State how many lines in the material hold the string "destruct"; nothing besides that number is expected.

--------------------------------------------------

(** * String analyzer service: the analysis-and-query engine

    A shallow embedding of [src/strings/strings.service.ts]
    ([computeProperties], [findAll], [filterByNaturalLanguage],
    [parseNaturalLanguageQuery]) together with the pieces of the
    JavaScript and PostgreSQL semantics those functions rely on.

    A JavaScript string is a sequence of UTF-16 code units; everything
    below ([length], [split], [includes], the regular expressions without
    the [u] flag) works on code units, except string iteration
    ([for ... of], [new Set(value)]), which walks code points. *)

From Stdlib Require Import String Ascii ZArith NArith List Bool Lia.
From Stdlib Require Import Sorting Permutation.
From stdpp Require Import base option list countable gmap fin_maps.

Local Open Scope N_scope.

(** ** JavaScript strings *)

Module JS.

(** A code unit is a number below 65536; a string is a list of them. *)
Abbreviation jsstring := (list N).

(** ASCII literals of the source, as code-unit lists. *)
Definition js (s : string) : jsstring :=
  List.map N_of_ascii (list_ascii_of_string s).

(** [String.prototype.length]: the number of code units. *)
Definition jsLength (s : jsstring) : Z := Z.of_nat (List.length s).

(** [a === b] on strings. *)
Fixpoint strEq (a b : jsstring) : bool :=
  match a, b with
  | [], [] => true
  | x :: a', y :: b' => (x =? y) && strEq a' b'
  | _, _ => false
  end.

(** *** Character classes *)

Definition isHighSurrogate (c : N) : bool := (0xD800 <=? c) && (c <=? 0xDBFF).
Definition isLowSurrogate (c : N) : bool := (0xDC00 <=? c) && (c <=? 0xDFFF).

(** [\d] without the [u] flag: the ten ASCII digits. *)
Definition isDigit (c : N) : bool := (48 <=? c) && (c <=? 57).

(** [[a-z]]. *)
Definition isLowerAZ (c : N) : bool := (97 <=? c) && (c <=? 122).

(** [\s], which is also what [trim] strips: ECMAScript WhiteSpace and
    LineTerminator. *)
Definition isWhiteSpace (c : N) : bool :=
  (9 <=? c) && (c <=? 13)
  || (c =? 0x20) || (c =? 0xA0) || (c =? 0x1680)
  || (0x2000 <=? c) && (c <=? 0x200A)
  || (c =? 0x2028) || (c =? 0x2029) || (c =? 0x202F)
  || (c =? 0x205F) || (c =? 0x3000) || (c =? 0xFEFF).

(** *** Iteration: [for (const char of value)], [new Set(value)]

    The string iterator yields one string per code point: a high
    surrogate followed by a low surrogate comes out as one two-unit
    string, every other code unit (lone surrogates included) on its
    own. *)
Fixpoint codePoints (s : jsstring) : list jsstring :=
  match s with
  | [] => []
  | c :: rest =>
      match rest with
      | d :: rest' =>
          if isHighSurrogate c && isLowSurrogate d
          then [c; d] :: codePoints rest'
          else [c] :: codePoints rest
      | [] => [[c]]
      end
  end.

(** *** [split('')], [reverse()], [join('')] *)

Definition splitEmpty (s : jsstring) : list jsstring :=
  List.map (fun c => [c]) s.

Definition join (parts : list jsstring) : jsstring := List.concat parts.

(** *** [includes], and prefix tests used by the regular expressions *)

Fixpoint stripPrefix (p s : jsstring) : option jsstring :=
  match p with
  | [] => Some s
  | a :: p' =>
      match s with
      | b :: s' => if a =? b then stripPrefix p' s' else None
      | [] => None
      end
  end.

Definition startsWith (p s : jsstring) : bool :=
  match stripPrefix p s with Some _ => true | None => false end.

(** [hay.includes(needle)]: [needle] starts at some index of [hay]. *)
Fixpoint includes (hay needle : jsstring) : bool :=
  startsWith needle hay ||
  match hay with
  | [] => false
  | _ :: hay' => includes hay' needle
  end.

(** *** [trim] *)

Fixpoint dropWhile (p : N -> bool) (s : jsstring) : jsstring :=
  match s with
  | [] => []
  | c :: s' => if p c then dropWhile p s' else s
  end.

Definition trimStart (s : jsstring) : jsstring := dropWhile isWhiteSpace s.
Definition trimEnd (s : jsstring) : jsstring :=
  List.rev (dropWhile isWhiteSpace (List.rev s)).
Definition trim (s : jsstring) : jsstring := trimEnd (trimStart s).

(** *** [replace(/\s/g, '')] *)

Definition removeWhiteSpace (s : jsstring) : jsstring :=
  List.filter (fun c => negb (isWhiteSpace c)) s.

(** *** [split(/\s+/)]

    The ECMAScript split loop with the separator [\s+]: [cur] holds (in
    reverse) the code units since the end of the last separator, [inSep]
    says that the previous code unit belonged to a separator, whose
    greedy match is still being consumed.  A separator closes the
    current piece, even an empty one; the piece after the last
    separator is always pushed, even an empty one; the empty string
    gives one empty piece. *)
Fixpoint splitWsFrom (inSep : bool) (cur : jsstring) (s : jsstring)
  : list jsstring :=
  match s with
  | [] => [List.rev cur]
  | c :: s' =>
      if isWhiteSpace c then
        if inSep then splitWsFrom true cur s'
        else List.rev cur :: splitWsFrom true [] s'
      else splitWsFrom false (c :: cur) s'
  end.

Definition splitWhiteSpace (s : jsstring) : list jsstring :=
  splitWsFrom false [] s.

(** *** [parseInt(digits, 10)] on a run of ASCII digits

    The source only calls it on the capture of [(\d+)].  A JavaScript
    number is a double; the integer computed here is the value of the
    source's number whenever it is below 2^53, which is where doubles
    stop being exact, and statements about parsed values carry that
    bound.  A parsed number leaves the service only in the result of
    [filterByNaturalLanguage], which exists only when the number is a
    32-bit integer. *)
Definition digitValue (c : N) : Z := Z.of_N (c - 48).

Definition parseInt10 (digits : jsstring) : Z :=
  List.fold_left (fun acc c => (10 * acc + digitValue c)%Z) digits 0%Z.

(** *** [toLowerCase] on ASCII

    The full Unicode case mapping is a table of the runtime; definitions
    below take the case folding as a parameter.  This is its restriction
    to strings in which only the letters A-Z have a lower-case mapping
    (all ASCII strings, and e.g. emoji). *)
Definition asciiLower (c : N) : N :=
  if (65 <=? c) && (c <=? 90) then c + 32 else c.

Definition asciiToLowerCase (s : jsstring) : jsstring := List.map asciiLower s.

(** *** Regular expressions of the source

    A backtracking matcher in continuation style: a pattern element
    takes the rest of the input and the continuation for the rest of
    the pattern; the first alternative whose continuation succeeds
    wins, as in the ECMAScript matcher. *)

(** A literal. *)
Definition lit {A} (p : jsstring) (k : jsstring -> option A) (s : jsstring)
  : option A :=
  match stripPrefix p s with
  | Some rest => k rest
  | None => None
  end.
(** C2. The cost matrix built by the two loops has shape
    [(nclass, nclass)] with [nclass = |set(true_lab)|], and each entry
    [[i, j]] equals
    [(n_samples − |{s : true_lab[s]=i} ∩ {s : pred_lab[s]=j}|) / n_samples],
    a value in [[0, 1]], although the loops only visit the pairs
    [lab <= plab] and fill two entries per off-diagonal visit. *)
Theorem cost_matrix_meets_spec (true_lab pred_lab : list Z) :
  length (cost_matrix true_lab pred_lab) = nclass true_lab
  ∧ Forall (λ row, length row = nclass true_lab)
           (cost_matrix true_lab pred_lab)
  ∧ ∀ i j, i < nclass true_lab → j < nclass true_lab →
      mget (cost_matrix true_lab pred_lab) i j
      = Some (spec_cost true_lab pred_lab i j)
      ∧ (0 <= spec_cost true_lab pred_lab i j <= 1)%Q.
Proof.
  destruct (cost_matrix_square true_lab pred_lab) as [Hlen Hrows].
  split; [done|]. split; [done|]. intros i j Hi Hj.
  assert (spec_cost true_lab pred_lab i j
          = weight (length true_lab) (n_intersec true_lab pred_lab i j)) as ->.
  { unfold spec_cost, weight.
    by rewrite spec_intersection_pair_count, n_intersec_pair_count. }
  split; [by apply cost_matrix_entry|].
  apply weight_range; [apply nclass_pos_nobs_pos; lia|].
  apply n_intersec_le_nobs.
Qed.

Lemma cost_matrix_meets_spec_witness :
  mget (cost_matrix [0; 0; 1; 1]%Z [1; 1; 0; 1]%Z) 1 0
  = Some (spec_cost [0; 0; 1; 1]%Z [1; 1; 0; 1]%Z 1 0)
  ∧ (0 <= spec_cost [0; 0; 1; 1]%Z [1; 1; 0; 1]%Z 1 0 <= 1)%Q.
Proof.
  apply (cost_matrix_meets_spec [0; 0; 1; 1]%Z [1; 1; 0; 1]%Z);
    vm_compute; lia.
Defined.

(** ** The disagreement rate and the total cost *)

Lemma zero_one_loss_ok a b :
  length a = length b → a ≠ [] →
  zero_one_loss a b = Ok (1 - accuracy_score a b)%Q.
Proof.
  intros Hlen Hne. unfold zero_one_loss. rewrite bool_decide_eq_true_2 by done.
  by destruct a.
Qed.

Lemma zero_one_loss_raise a b :
  length a ≠ length b → ∃ msg, zero_one_loss a b = Raise (ValueError msg).
Proof.
  intros Hlen. unfold zero_one_loss. rewrite bool_decide_eq_false_2 by done.
  by eexists.
Qed.

Lemma zero_one_loss_empty b :
  ∃ msg, zero_one_loss [] b = Raise (ValueError msg).
Proof. unfold zero_one_loss. case_bool_decide; by eexists. Qed.

Lemma zero_one_loss_inv a b d :
  zero_one_loss a b = Ok d →
  length a = length b ∧ a ≠ [] ∧ d = (1 - accuracy_score a b)%Q.
Proof.
  unfold zero_one_loss. case_bool_decide; [|done].
  destruct a; [done|]. intros [= <-]. done.
Qed.

Lemma matches_mismatches a b :
  matches a b + mismatches a b = length (zip a b).
Proof.
  unfold matches, mismatches. induction (zip a b) as [|e l IH]; [done|].
  rewrite !filter_cons. repeat case_decide; cbn [length]; try done; lia.
Qed.

(** [zero_one_loss] is the fraction of differing samples. *)
Lemma zero_one_loss_spec a b :
  length a = length b → a ≠ [] →
  ∃ d, zero_one_loss a b = Ok d ∧ (d == spec_disagreement_rate a b)%Q.
Proof.
  intros Hlen Hne. eexists. split; [by apply zero_one_loss_ok|].
  rewrite accuracy_score_matches. unfold spec_disagreement_rate.
  pose proof (matches_mismatches a b) as Hsum.
  rewrite length_zip, <-Hlen, Nat.min_id in *.
  replace (Z.of_nat (mismatches a b))
    with (Z.of_nat (length a) + - Z.of_nat (matches a b))%Z by lia.
  rewrite inject_Z_plus, inject_Z_opp. field.
  replace 0%Q with (inject_Z 0) by done. rewrite inject_Z_injective.
  destruct a; [done|cbn [length]; lia].
Qed.

(** Two pairs of equal-length labelings with the same number of agreeing
    samples have the same number of differing samples and the same outcome
    of [zero_one_loss], which is a rate on at least one sample. *)
Lemma same_loss_of_matches t r t' r' :
  length t = length r → length t' = length r' → length t = length t' →
  matches t r = matches t' r' →
  mismatches t r = mismatches t' r'
  ∧ same_loss (zero_one_loss t r) (zero_one_loss t' r')
  ∧ (t ≠ [] →
     ∃ d d' : Q,
       zero_one_loss t r = Ok d ∧ zero_one_loss t' r' = Ok d' ∧ (d == d')%Q).
Proof.
  intros Hl Hl' Htt Hm.
  assert (t ≠ [] →
          ∃ d d' : Q,
            zero_one_loss t r = Ok d ∧ zero_one_loss t' r' = Ok d'
            ∧ (d == d')%Q) as Hrate.
  { intros Hne.
    assert (t' ≠ []) as Hne' by (intros ->; by destruct t).
    eexists _, _. split; [by apply zero_one_loss_ok|].
    split; [by apply zero_one_loss_ok|].
    by rewrite !accuracy_score_matches, !length_zip, <-Hl, <-Hl', <-Htt, Hm. }
  split; [|split; [|done]].
  - pose proof (matches_mismatches t r) as H1.
    pose proof (matches_mismatches t' r') as H2.
    rewrite length_zip in H1, H2. lia.
  - destruct (decide (t = [])) as [->|Hne].
    + destruct t'; [|done]. destruct r; [|done]. by destruct r'.
    + destruct (Hrate Hne) as (d & d' & -> & -> & Hdd). exact Hdd.
Qed.

(** ** Bijections of the label set and inverse lookups *)

Lemma index_of_lookup n c (x : Z) :
  c ≡ₚ seq 0 n → (0 ≤ x < Z.of_nat n)%Z →
  ∃ k, list_index_from 0 c x = Some k ∧ index_of c x = Z.of_nat k
       ∧ c !! k = Some (Z.to_nat x) ∧ k < n.
Proof.
  intros Hc Hx.
  destruct (assignment_index_is_Some n c Hc x Hx) as [k Hk].
  exists k. split; [done|]. split; [unfold index_of; by rewrite Hk|].
  destruct (list_index_from_lookup _ _ _ _ Hk) as (y & Hy & Hyx).
  rewrite Nat.sub_0_r in Hy. split.
  - rewrite Hy. f_equal. lia.
  - apply lookup_lt_Some in Hy. by rewrite (assignment_length _ _ Hc) in Hy.
Qed.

--------------------------------------------------

RESULT BELOW.
10